» Problem requirements: Find the lines holding the string "fields" in the data, then copy all of them.

» Excerpted data:
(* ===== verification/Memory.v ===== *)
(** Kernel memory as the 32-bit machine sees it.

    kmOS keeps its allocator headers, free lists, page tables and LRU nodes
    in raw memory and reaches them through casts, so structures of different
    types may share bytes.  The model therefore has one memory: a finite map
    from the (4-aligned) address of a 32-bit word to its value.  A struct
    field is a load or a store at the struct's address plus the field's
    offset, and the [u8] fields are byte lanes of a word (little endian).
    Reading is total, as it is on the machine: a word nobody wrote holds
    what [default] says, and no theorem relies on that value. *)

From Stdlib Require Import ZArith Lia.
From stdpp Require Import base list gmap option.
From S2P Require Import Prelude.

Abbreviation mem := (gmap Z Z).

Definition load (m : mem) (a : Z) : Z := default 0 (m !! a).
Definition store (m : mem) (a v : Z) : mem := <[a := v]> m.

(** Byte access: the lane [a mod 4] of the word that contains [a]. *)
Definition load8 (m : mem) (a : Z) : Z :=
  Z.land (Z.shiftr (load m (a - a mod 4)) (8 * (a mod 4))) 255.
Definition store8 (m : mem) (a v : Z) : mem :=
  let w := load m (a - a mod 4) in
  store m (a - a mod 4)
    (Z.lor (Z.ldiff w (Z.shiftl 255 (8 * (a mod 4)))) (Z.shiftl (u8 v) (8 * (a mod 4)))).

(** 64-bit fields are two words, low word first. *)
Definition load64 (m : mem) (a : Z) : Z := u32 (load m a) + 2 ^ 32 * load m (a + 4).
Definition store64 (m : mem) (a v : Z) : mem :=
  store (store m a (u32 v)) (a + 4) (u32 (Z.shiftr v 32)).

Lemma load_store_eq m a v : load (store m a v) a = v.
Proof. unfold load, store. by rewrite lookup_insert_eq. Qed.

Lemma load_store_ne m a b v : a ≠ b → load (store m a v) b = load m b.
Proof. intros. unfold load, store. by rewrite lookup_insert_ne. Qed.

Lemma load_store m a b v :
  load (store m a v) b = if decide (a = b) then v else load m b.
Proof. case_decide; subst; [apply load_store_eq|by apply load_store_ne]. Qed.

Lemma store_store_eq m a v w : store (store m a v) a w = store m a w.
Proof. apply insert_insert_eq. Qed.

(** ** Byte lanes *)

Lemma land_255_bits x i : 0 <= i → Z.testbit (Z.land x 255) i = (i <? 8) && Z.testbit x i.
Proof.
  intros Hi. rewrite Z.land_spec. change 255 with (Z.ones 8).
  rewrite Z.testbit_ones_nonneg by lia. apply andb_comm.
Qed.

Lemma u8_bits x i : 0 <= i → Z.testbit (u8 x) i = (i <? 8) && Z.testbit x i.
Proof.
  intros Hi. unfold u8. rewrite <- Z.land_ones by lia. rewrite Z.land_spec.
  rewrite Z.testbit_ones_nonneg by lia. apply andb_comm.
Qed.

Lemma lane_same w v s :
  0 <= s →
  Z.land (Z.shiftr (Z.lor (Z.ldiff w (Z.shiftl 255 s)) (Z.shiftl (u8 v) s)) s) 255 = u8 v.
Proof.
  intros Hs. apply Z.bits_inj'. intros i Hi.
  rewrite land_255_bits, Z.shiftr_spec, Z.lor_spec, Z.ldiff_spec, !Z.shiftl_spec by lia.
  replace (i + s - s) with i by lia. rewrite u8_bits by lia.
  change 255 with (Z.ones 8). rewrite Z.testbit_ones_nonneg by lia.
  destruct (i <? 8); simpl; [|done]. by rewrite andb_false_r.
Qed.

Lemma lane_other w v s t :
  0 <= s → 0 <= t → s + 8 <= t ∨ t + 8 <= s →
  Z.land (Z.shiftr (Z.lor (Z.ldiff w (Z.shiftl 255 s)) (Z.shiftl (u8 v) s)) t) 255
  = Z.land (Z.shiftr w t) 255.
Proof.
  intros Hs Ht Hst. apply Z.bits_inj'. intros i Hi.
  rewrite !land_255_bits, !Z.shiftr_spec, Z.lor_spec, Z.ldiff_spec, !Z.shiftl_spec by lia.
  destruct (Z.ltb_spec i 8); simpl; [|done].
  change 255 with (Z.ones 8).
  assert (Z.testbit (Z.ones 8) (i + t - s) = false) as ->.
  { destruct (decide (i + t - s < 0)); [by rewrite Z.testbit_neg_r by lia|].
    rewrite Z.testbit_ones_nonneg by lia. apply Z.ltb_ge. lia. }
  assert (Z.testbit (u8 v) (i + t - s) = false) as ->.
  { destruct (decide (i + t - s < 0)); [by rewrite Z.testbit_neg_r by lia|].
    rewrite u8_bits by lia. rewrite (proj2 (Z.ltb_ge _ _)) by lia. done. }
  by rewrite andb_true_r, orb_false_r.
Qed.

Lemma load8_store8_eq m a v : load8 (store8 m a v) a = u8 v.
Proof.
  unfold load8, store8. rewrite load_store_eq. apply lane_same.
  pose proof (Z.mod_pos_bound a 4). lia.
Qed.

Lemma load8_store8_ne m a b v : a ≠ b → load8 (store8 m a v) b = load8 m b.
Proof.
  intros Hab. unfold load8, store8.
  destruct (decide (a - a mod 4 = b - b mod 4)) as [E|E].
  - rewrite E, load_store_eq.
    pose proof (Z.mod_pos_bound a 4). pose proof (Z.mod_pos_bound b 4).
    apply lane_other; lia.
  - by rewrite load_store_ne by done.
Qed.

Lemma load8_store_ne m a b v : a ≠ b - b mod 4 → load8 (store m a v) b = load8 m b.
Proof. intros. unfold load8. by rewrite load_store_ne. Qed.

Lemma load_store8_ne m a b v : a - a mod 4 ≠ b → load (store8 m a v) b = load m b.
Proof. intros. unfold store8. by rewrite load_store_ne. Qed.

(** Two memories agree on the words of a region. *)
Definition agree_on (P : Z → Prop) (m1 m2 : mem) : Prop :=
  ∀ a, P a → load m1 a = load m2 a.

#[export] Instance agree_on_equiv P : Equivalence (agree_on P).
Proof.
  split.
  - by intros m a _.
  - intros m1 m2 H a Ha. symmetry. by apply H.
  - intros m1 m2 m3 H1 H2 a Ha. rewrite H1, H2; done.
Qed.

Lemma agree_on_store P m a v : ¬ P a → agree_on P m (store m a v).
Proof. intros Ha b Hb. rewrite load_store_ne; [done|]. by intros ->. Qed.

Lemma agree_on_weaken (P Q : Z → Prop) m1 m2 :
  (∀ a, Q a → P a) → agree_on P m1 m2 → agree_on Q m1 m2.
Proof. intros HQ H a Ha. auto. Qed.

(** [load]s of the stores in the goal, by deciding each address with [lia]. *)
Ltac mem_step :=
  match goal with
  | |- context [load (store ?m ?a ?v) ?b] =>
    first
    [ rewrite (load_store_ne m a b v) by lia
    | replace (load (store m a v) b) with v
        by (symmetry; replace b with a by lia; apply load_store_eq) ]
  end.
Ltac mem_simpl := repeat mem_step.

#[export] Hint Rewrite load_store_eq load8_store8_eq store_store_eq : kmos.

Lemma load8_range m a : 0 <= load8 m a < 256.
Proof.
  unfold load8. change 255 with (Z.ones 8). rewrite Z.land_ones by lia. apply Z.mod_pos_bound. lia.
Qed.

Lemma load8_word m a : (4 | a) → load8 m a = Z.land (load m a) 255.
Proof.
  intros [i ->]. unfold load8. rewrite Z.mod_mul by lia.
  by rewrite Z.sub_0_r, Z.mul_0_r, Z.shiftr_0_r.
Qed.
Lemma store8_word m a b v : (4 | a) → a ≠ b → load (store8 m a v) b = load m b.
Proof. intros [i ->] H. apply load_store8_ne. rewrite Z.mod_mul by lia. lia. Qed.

» The answer:
    offset, and the [u8] fields are byte lanes of a word (little endian).
(** 64-bit fields are two words, low word first. *)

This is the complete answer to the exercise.